So you’ve written your ebook, formatted it exactly the way it’s supposed to be, and are ready to make it available with the various big players in publishing.
But how much should you, the wildly talented but completely unknown author, charge for it?
I’ve been following the dialogue for a little while, and there seem to be two main camps. The first believes in getting the maximum return for each copy they sell, because of the hard work that they’ve put into writing their novel. The other is more interested in just getting their books in front of the most readers possible and will price it accordingly.
The first approach seems to be wholly counterproductive to me. Charging a reader the same fee for your work that the international bestselling authors do for theirs seems to be an exercise in futility. I know that there is a zero percent chance that I would shell out $10-15…or more…for an unknown author. For most of us, that’s a decent chunk of change to spend on a literary nobody. I’d wager that some of these authors who insist on being “properly compensated” (a direct quote from several writers whom I’ve spoken with about this issue, by the way) have yet to sell a single copy.

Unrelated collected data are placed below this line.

(* ===== verification/BlockManager.v ===== *)
(** * Memory blocks and the block manager

    Models [include/srf/memory/core/memory_block.hpp] and [block_manager.hpp]:
    blocks are kept in a map whose key is the address one past their end, so that
    the block of an address is the first one whose key is greater.  Addresses are
    64-bit integers; 0 is the null pointer. *)
From S2P Require Import Prelude StdMap.
Local Open Scope Z_scope.

(** ** memory_block *)
Record memory_block := mkBlock { m_data : Z; m_bytes : Z }.
#[export] Instance memory_block_eq_dec : EqDecision memory_block.
Proof. solve_decision. Defined.

Definition contains (b : memory_block) (ptr : Z) : bool :=
  negb (m_data b =? 0) && (m_data b <=? ptr) && (ptr <? m_data b + m_bytes b).
Definition distance (b : memory_block) (ptr : Z) : res Z :=
  if contains b ptr then Ret (u64 (ptr - m_data b)) else Throw "cannot compute distance - ptr not owned by block".
(** The null pointer when the distance is past the end. *)
Definition offset (b : memory_block) (d : Z) : Z :=
  if m_bytes b <? d then 0 else m_data b + d.

(** The two orders: by size, then by address; and by address. *)
Definition compare_size (b1 b2 : memory_block) : bool :=
  (m_bytes b1 <? m_bytes b2) || ((m_bytes b1 =? m_bytes b2) && (m_data b1 <? m_data b2)).
Definition compare_addr (b1 b2 : memory_block) : bool := m_data b1 <? m_data b2.

(** ** block_manager *)
Definition block_manager : Type := imap memory_block.

Fixpoint upper_bound (key : Z) (m : block_manager) : option (Z * memory_block) :=
  match m with
  | [] => None
  | (k, b) :: m' => if key <? k then Some (k, b) else upper_bound key m'
  end.
Definition find_entry (ptr : Z) (m : block_manager) : option (Z * memory_block) := upper_bound ptr m.
Definition find_block (ptr : Z) (m : block_manager) : option memory_block :=
  match find_entry ptr m with
  | Some (_, b) => if contains b ptr then Some b else None
  | None => None
  end.
Definition owns (addr : Z) (m : block_manager) : bool :=
  match find_block addr m with Some b => contains b addr | None => false end.

Definition add_block (b : memory_block) (m : block_manager) : res block_manager :=
  let key := u64 (m_data b + m_bytes b) in
  check (negb (owns (m_data b) m) && negb (owns (u64 (key - 1)) m))
    "block manager already owns a block with an overlapping address" ≫= λ _,
  Ret (imap_set key b m).
Definition drop_block (ptr : Z) (m : block_manager) : block_manager :=
  match find_entry ptr m with
  | Some (k, b) => if contains b ptr then imap_erase k m else m
  | None => m
  end.
Definition size (m : block_manager) : nat := length m.
Definition clear (m : block_manager) : block_manager := [].

(** ** What a block manager stands for *)
(** A block that an allocator can return: not null, not empty, within the address space. *)
Definition valid (b : memory_block) : Prop := 0 < m_data b ∧ 0 < m_bytes b ∧ m_data b + m_bytes b < 2 ^ 64.
Definition disjoint_blocks (b1 b2 : memory_block) : Prop := ∀ p, ¬ (contains b1 p = true ∧ contains b2 p = true).

Record managed (m : block_manager) : Prop := {
  mg_ok : imap_ok m;
  mg_key k b : (k, b) ∈ m → k = m_data b + m_bytes b ∧ valid b;
  mg_disjoint k1 b1 k2 b2 : (k1, b1) ∈ m → (k2, b2) ∈ m → k1 ≠ k2 → disjoint_blocks b1 b2;
}.

(** The reference: the owner of an address, found by looking at every block. *)
Definition owner (ptr : Z) (m : block_manager) : option memory_block :=
  snd <$> (snd <$> list_find (λ kb, contains kb.2 ptr = true) m).

Lemma contains_iff b p : valid b → contains b p = true ↔ m_data b ≤ p < m_data b + m_bytes b.
Proof. intros (H1 & H2 & H3). unfold contains. rewrite !andb_true_iff, negb_true_iff, Z.eqb_neq, Z.leb_le, Z.ltb_lt. lia. Qed.

Lemma upper_bound_Some p m k b :
  imap_ok m → upper_bound p m = Some (k, b) → (k, b) ∈ m ∧ p < k ∧ ∀ k' b', (k', b') ∈ m → p < k' → k ≤ k'.
Proof.
  induction m as [|[k0 b0] m IH]; intros Hok H; simpl in *; [done|].
  apply imap_ok_cons in Hok as [Hok Hlt]. destruct (Z.ltb_spec p k0) as [Hp|Hp]; simplify_eq.
  - split; [set_solver|]. split; [done|]. intros k' b' Hin Hk'. apply elem_of_cons in Hin as [?|Hin]; [naive_solver lia|].
    assert (k < k'); [|lia]. apply Hlt. apply list_elem_of_fmap. by exists (k', b').
  - destruct (IH Hok H) as (Hin & Hpk & Hmin). split; [set_solver|]. split; [done|].
    intros k' b' Hin' Hk'. apply elem_of_cons in Hin' as [?|Hin']; [simplify_eq; lia|]. eauto.
Qed.
Lemma upper_bound_None p m k b : upper_bound p m = None → (k, b) ∈ m → k ≤ p.
Proof.
  induction m as [|[k0 b0] m IH]; intros H Hin; simpl in *; [set_solver|].
  destruct (Z.ltb_spec p k0); [done|]. apply elem_of_cons in Hin as [?|Hin]; [simplify_eq; lia|auto].
Qed.

(** The block of an address, and no other, is the first one that ends after it. *)
Lemma find_block_iff m p b : managed m → find_block p m = Some b ↔ (∃ k, (k, b) ∈ m) ∧ contains b p = true.
Proof.
  intros Hm. unfold find_block, find_entry. split.
  - destruct (upper_bound p m) as [[k b']|] eqn:E; [|done]. destruct (contains b' p) eqn:Ec; [|done].
    intros [= ->]. apply upper_bound_Some in E as (Hin & _); [|apply Hm]. eauto.
  - intros [[k Hin] Hc]. destruct (mg_key _ Hm _ _ Hin) as [-> Hv]. apply contains_iff in Hc as Hr; [|done].
    destruct (upper_bound p m) as [[k' b']|] eqn:E.
    2: { pose proof (upper_bound_None _ _ _ _ E Hin). lia. }
    apply upper_bound_Some in E as (Hin' & Hp & Hmin); [|apply Hm]. specialize (Hmin _ _ Hin ltac:(lia)).
    destruct (mg_key _ Hm _ _ Hin') as [Hk' Hv'].
    destruct (decide (k' = m_data b + m_bytes b)) as [Heq|Hne].
    + assert (b' = b) as ->; [|by rewrite Hc].
      pose proof (imap_ok_NoDup _ (mg_ok _ Hm)) as Hnd. rewrite Heq in Hin'.
      eapply (NoDup_fst_inj m (_, b') (_, b)) in Hnd; [by simplify_eq|done|done|done].
    + exfalso. apply (mg_disjoint _ Hm _ _ _ _ Hin' Hin Hne (k' - 1)).
      rewrite !contains_iff by done. destruct Hv', Hv. lia.
Qed.

(** The search by end address finds the same block as looking at every
    block: [find_block] is equivalent to its reference. *)
Theorem find_block_is_owner m p : managed m → find_block p m = owner p m.
Proof.
  intros Hm. unfold owner. destruct (list_find _ m) as [[i [k b]]|] eqn:E; simpl.
  - apply list_find_Some in E as (Hi & Hc & _). apply find_block_iff; [done|]. simpl in Hc. split; [|done].
    exists k. by eapply list_elem_of_lookup_2.
  - apply list_find_None in E. destruct (find_block p m) as [b|] eqn:Ef; [|done].
    apply find_block_iff in Ef as [[k Hin] Hc]; [|done]. rewrite Forall_forall in E. by destruct (E (k, b) Hin).
Qed.

Lemma owns_iff m p : managed m → owns p m = true ↔ ∃ k b, (k, b) ∈ m ∧ contains b p = true.
Proof.
  intros Hm. unfold owns. split.
  - destruct (find_block p m) as [b|] eqn:E; [|done]. apply find_block_iff in E as [[k ?] ?]; [|done]. eauto.
  - intros (k & b & Hin & Hc). assert (find_block p m = Some b) as ->; [|done]. apply find_block_iff; eauto.
Qed.

Lemma managed_fresh_key m b :
  managed m → valid b → (∀ k b', (k, b') ∈ m → disjoint_blocks b' b) → imap_find (m_data b + m_bytes b) m = None.
Proof.
  intros Hm Hv Hd. destruct (imap_find _ m) as [b'|] eqn:E; [|done]. apply imap_find_Some in E; [|apply Hm].
  destruct (mg_key _ Hm _ _ E) as [Hk Hv']. exfalso. apply (Hd _ _ E (m_data b + m_bytes b - 1)).
  rewrite !contains_iff by done. destruct Hv, Hv'. lia.
Qed.

Lemma imap_set_elem (m : block_manager) k b k' b' :
  imap_ok m → imap_find k m = None → (k', b') ∈ imap_set k b m ↔ (k', b') = (k, b) ∨ (k', b') ∈ m.
Proof.
  intros Hm Hk. rewrite <-!imap_find_Some by (auto; by apply imap_set_ok). rewrite imap_find_set by done.
  case_decide as E; [subst; rewrite Hk|]; split; naive_solver.
Qed.

Lemma imap_set_length (m : block_manager) k b : imap_find k m = None → length (imap_set k b m) = S (length m).
Proof.
  induction m as [|[k0 b0] m IH]; intros Hk; [done|]. rewrite imap_find_cons in Hk. case_decide; [done|]. cbn [imap_set].
  destruct (Z.compare_spec k k0); [congruence|done|]. simpl. by rewrite IH.
Qed.
Lemma imap_erase_elem (m : block_manager) k k' b' : (k', b') ∈ imap_erase k m ↔ k' ≠ k ∧ (k', b') ∈ m.
Proof. unfold imap_erase. by rewrite list_elem_of_filter. Qed.
Lemma imap_erase_ok (m : block_manager) k : imap_ok m → imap_ok (imap_erase k m).
Proof.
  induction m as [|[k0 b0] m IH]; intros Hm; [done|]. apply imap_ok_cons in Hm as [Hm Hlt]. unfold imap_erase in *.
  rewrite filter_cons. case_decide; [|auto]. apply imap_ok_cons. split; [auto|]. intros x Hx. apply Hlt.
  apply list_elem_of_fmap in Hx as ([k' b'] & -> & Hx). apply list_elem_of_filter in Hx as [_ Hx]. apply list_elem_of_fmap. eauto.
Qed.

Lemma managed_add m b :
  managed m → valid b → (∀ k b', (k, b') ∈ m → disjoint_blocks b' b) → managed (imap_set (m_data b + m_bytes b) b m).
Proof.
  intros Hm Hv Hd. pose proof (managed_fresh_key _ _ Hm Hv Hd) as Hk. split.
  - apply imap_set_ok, Hm.
  - intros k' b' [?|Hin]%imap_set_elem; [by simplify_eq|by apply Hm|apply Hm|done].
  - intros k1 b1 k2 b2 Hin1 Hin2 Hne. apply imap_set_elem in Hin1; [|apply Hm|done]. apply imap_set_elem in Hin2; [|apply Hm|done].
    destruct Hin1 as [?|Hin1], Hin2 as [?|Hin2]; simplify_eq.
    + intros p [? ?]. by apply (Hd _ _ Hin2 p).
    + by apply (Hd _ _ Hin1).
    + by eapply Hm.
Qed.
Lemma managed_drop m q : managed m → managed (drop_block q m).
Proof.
  intros Hm. unfold drop_block. destruct (find_entry q m) as [[k b]|]; [|done]. destruct (contains b q); [|done]. split.
  - apply imap_erase_ok, Hm.
  - intros k' b' [_ Hin]%imap_erase_elem. by apply Hm.
  - intros k1 b1 k2 b2 [_ H1]%imap_erase_elem [_ H2]%imap_erase_elem. by apply Hm.
Qed.

(** Two blocks that own the same address are one. *)
Lemma managed_unique m k1 b1 k2 b2 p :
  managed m → (k1, b1) ∈ m → (k2, b2) ∈ m → contains b1 p = true → contains b2 p = true → k1 = k2 ∧ b1 = b2.
Proof.
  intros Hm H1 H2 C1 C2. assert (k1 = k2) as ->.
  { destruct (decide (k1 = k2)); [done|]. by destruct (mg_disjoint _ Hm _ _ _ _ H1 H2 n p). }
  split; [done|]. pose proof (imap_ok_NoDup _ (mg_ok _ Hm)) as Hnd. by eapply (NoDup_fst_inj m (_, b1) (_, b2)) in Hnd; [simplify_eq|..].
Qed.

(** The operations on what the manager stands for: a function from addresses to
    the block that owns them. *)
(** C20: refinement of a function from addresses to blocks.  Adding a block that
    overlaps no other always succeeds, makes the block the owner of its
    addresses and changes the owner of no other address; dropping an address
    takes its block, and only that one, away; both keep the manager well-formed. *)
Theorem block_manager_refines m :
  managed m →
  (∀ b, valid b → (∀ k b', (k, b') ∈ m → disjoint_blocks b' b) →
     ∃ m', add_block b m = Ret m' ∧ managed m' ∧ size m' = S (size m) ∧
       ∀ p, find_block p m' = if contains b p then Some b else find_block p m) ∧
  (∀ q, managed (drop_block q m) ∧
     ∀ p, find_block p (drop_block q m) =
       match find_block q m with Some b => if contains b p then None else find_block p m | None => find_block p m end).
Proof.
  intros Hm. split.
  - intros b Hv Hd. pose proof Hv as (Hv1 & Hv2 & Hv3). unfold add_block. rewrite u64_small by lia. rewrite (u64_small (_ - 1)) by lia.
    assert (∀ p, m_data b ≤ p < m_data b + m_bytes b → owns p m = false) as Ho.
    { intros p Hp. apply not_true_is_false. intros (k & b' & Hin & Hc)%owns_iff; [|done].
      apply (Hd _ _ Hin p). split; [done|]. by apply contains_iff. }
    rewrite !Ho by lia. simpl. exists (imap_set (m_data b + m_bytes b) b m).
    pose proof (managed_fresh_key _ _ Hm Hv Hd) as Hk. pose proof (managed_add _ _ Hm Hv Hd) as Hm'.
    split_and!; [done|done|by apply imap_set_length|]. intros p. apply option_eq. intros b0. rewrite find_block_iff by done.
    split.
    + intros [[k Hin] Hc]. apply imap_set_elem in Hin as [?|Hin]; [simplify_eq; by rewrite Hc| |apply Hm|done].
      destruct (contains b p) eqn:Ec; [by destruct (Hd _ _ Hin p)|]. apply find_block_iff; eauto.
    + destruct (contains b p) eqn:Ec.
      * intros [= <-]. split; [|done]. exists (m_data b + m_bytes b). apply imap_set_elem; [apply Hm|done|by left].
      * intros [[k Hin] Hc]%find_block_iff; [|done]. split; [|done]. exists k. apply imap_set_elem; [apply Hm|done|by right].
  - intros q. split; [by apply managed_drop|]. intros p. pose proof (managed_drop _ q Hm) as Hm'.
    unfold drop_block in *. unfold find_block at 2. destruct (find_entry q m) as [[k b]|] eqn:E; [|done].
    destruct (contains b q) eqn:Eq; [|done]. apply upper_bound_Some in E as (Hin & _); [|apply Hm].
    apply option_eq. intros b0. rewrite find_block_iff by done. split.
    + intros [[k' [Hne Hin']%imap_erase_elem] Hc]. destruct (contains b p) eqn:Ec.
      * destruct (managed_unique _ _ _ _ _ p Hm Hin Hin' Ec Hc). congruence.
      * apply find_block_iff; eauto.
    + destruct (contains b p) eqn:Ec; [done|]. intros [[k' Hin'] Hc]%find_block_iff; [|done]. split; [|done].
      exists k'. apply imap_erase_elem. split; [|done]. intros ->.
      pose proof (imap_ok_NoDup _ (mg_ok _ Hm)) as Hnd. eapply (NoDup_fst_inj m (_, b) (_, b0)) in Hnd; [simplify_eq; congruence|done..].
Qed.

(** [distance] and [offset] are inverse on the addresses of a block. *)
Lemma distance_offset b p : valid b → contains b p = true → ∃ d, distance b p = Ret d ∧ offset b d = p.
Proof.
  intros Hv Hc. unfold distance. rewrite Hc. apply contains_iff in Hc; [|done]. destruct Hv. eexists. split; [done|].
  unfold offset. rewrite u64_small by lia. destruct (Z.ltb_spec (m_bytes b) (p - m_data b)); lia.
Qed.

(** The overlap check of [add_block] looks only at the first and the last
    byte.  A block that encloses a managed one is accepted, and the manager then
    denies owning addresses of it. *)
Theorem add_enclosing_block_accepted :
  let inner := mkBlock 10 2 in let outer := mkBlock 5 15 in
  managed [(12, inner)] ∧ valid outer ∧
  add_block outer [(12, inner)] = Ret [(12, inner); (20, outer)] ∧
  contains outer 7 = true ∧ find_block 7 [(12, inner); (20, outer)] = None.
Proof.
  split; [|by split_and!; vm_compute]. split.
  - apply imap_ok_cons. split; [constructor|set_solver].
  - intros k b [= -> ->]%list_elem_of_singleton. done.
  - intros k1 b1 k2 b2 [= -> ->]%list_elem_of_singleton [= -> ->]%list_elem_of_singleton. done.
Qed.

Definition two_blocks : block_manager := [(12, mkBlock 10 2); (40, mkBlock 20 20)].
Lemma two_blocks_managed : managed two_blocks.
Proof.
  split.
  - apply imap_ok_cons. split; [|set_solver by lia]. apply imap_ok_cons. split; [constructor|set_solver].
  - intros k b [[= -> ->]|[= -> ->]%list_elem_of_singleton]%elem_of_cons; by vm_compute.
  - intros k1 b1 k2 b2 [[= -> ->]|[= -> ->]%list_elem_of_singleton]%elem_of_cons [[= -> ->]|[= -> ->]%list_elem_of_singleton]%elem_of_cons Hne p;
      try done; rewrite !contains_iff by (by vm_compute); simpl; lia.
Qed.
Lemma find_block_is_owner_witness : find_block 25 two_blocks = Some (mkBlock 20 20) ∧ find_block 25 two_blocks = owner 25 two_blocks.
Proof. split; [reflexivity|]. apply (find_block_is_owner two_blocks 25). exact two_blocks_managed. Defined.
Lemma block_manager_refines_witness :
  (∃ m', add_block (mkBlock 14 3) two_blocks = Ret m' ∧ managed m' ∧ size m' = 3%nat ∧
     ∀ p, find_block p m' = if contains (mkBlock 14 3) p then Some (mkBlock 14 3) else find_block p two_blocks) ∧
  find_block 11 (drop_block 10 two_blocks) = None.
Proof.
  destruct (block_manager_refines two_blocks two_blocks_managed) as [Ha Hd]. split.
  - apply (Ha (mkBlock 14 3)); [by vm_compute|].
    intros k b [[= -> ->]|[= -> ->]%list_elem_of_singleton]%elem_of_cons p; rewrite !contains_iff by (by vm_compute); simpl; lia.
  - destruct (Hd 10) as [_ H]. rewrite H. reflexivity.
Defined.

On the other hand, allow me to present two examples out of several in the low-pricing camp: John Locke and Amanda Hocking. John Locke (unfortunately, not the guy from Lost) occupied seven spots on Amazon’s Top 50 and made over $126,000 in March alone. All of his novels are priced at $.99. Amanda Hocking is believed to be the first to become a millionaire entirely through self-publishing, and her novels range from $.99 to $2.99.
This business is all about getting your name out there, and the worst way I can think of to do that is to scare your readers off right out of the gate. But what might happen if you give everyone a low- or even no-risk look at what you have to offer? If you’re good, motivated to market, and patient, you’ll probably do well.
I’m not sure if an author’s prolificness (It’s a word, I swear!) has anything to do with a higher price point, but I’m not sure it doesn’t, either. After all, if an author feels that he or she only has one or two novels in them, they may be more likely to price higher than someone who has more ideas than they’ll be able to write in their lifetime.
I’ll use yours truly as an example. By August of 2012, I will have published a short story collection, a novella, and three novels (I’m not a speed writer by any means; it’s the cumulative result of the writing I’ve done for the the last five years or so). The short story collection, to be released by the end of June, will be free until I publish the first novel at the end of July, at which time I might bump it all the way up to $.99. I have absolutely nothing to lose by keeping the price on my books low; I would gladly give one away free for eternity to get a reader interested in buying everything else I write. There’s a reason that companies will give you some of their product for free in the beginning. It’s all about the hook. Every dollar you don’t charge might lead to several dollars of profit. Repeat after me: If you’re in it for the long haul, you have nothing to lose.
As far as the standard full-length novel pricing goes, the current consensus seems to be that the sweet spot for sales and, therefore, profit, is $2.99-$3.99. Three bucks isn’t much of a commitment or risk; it’s an impulse buy. And in a reading market that is becoming dominated by a hand-held gadget that has the capability to instantly download the next beach read, the impulse buy is the upstart’s best friend.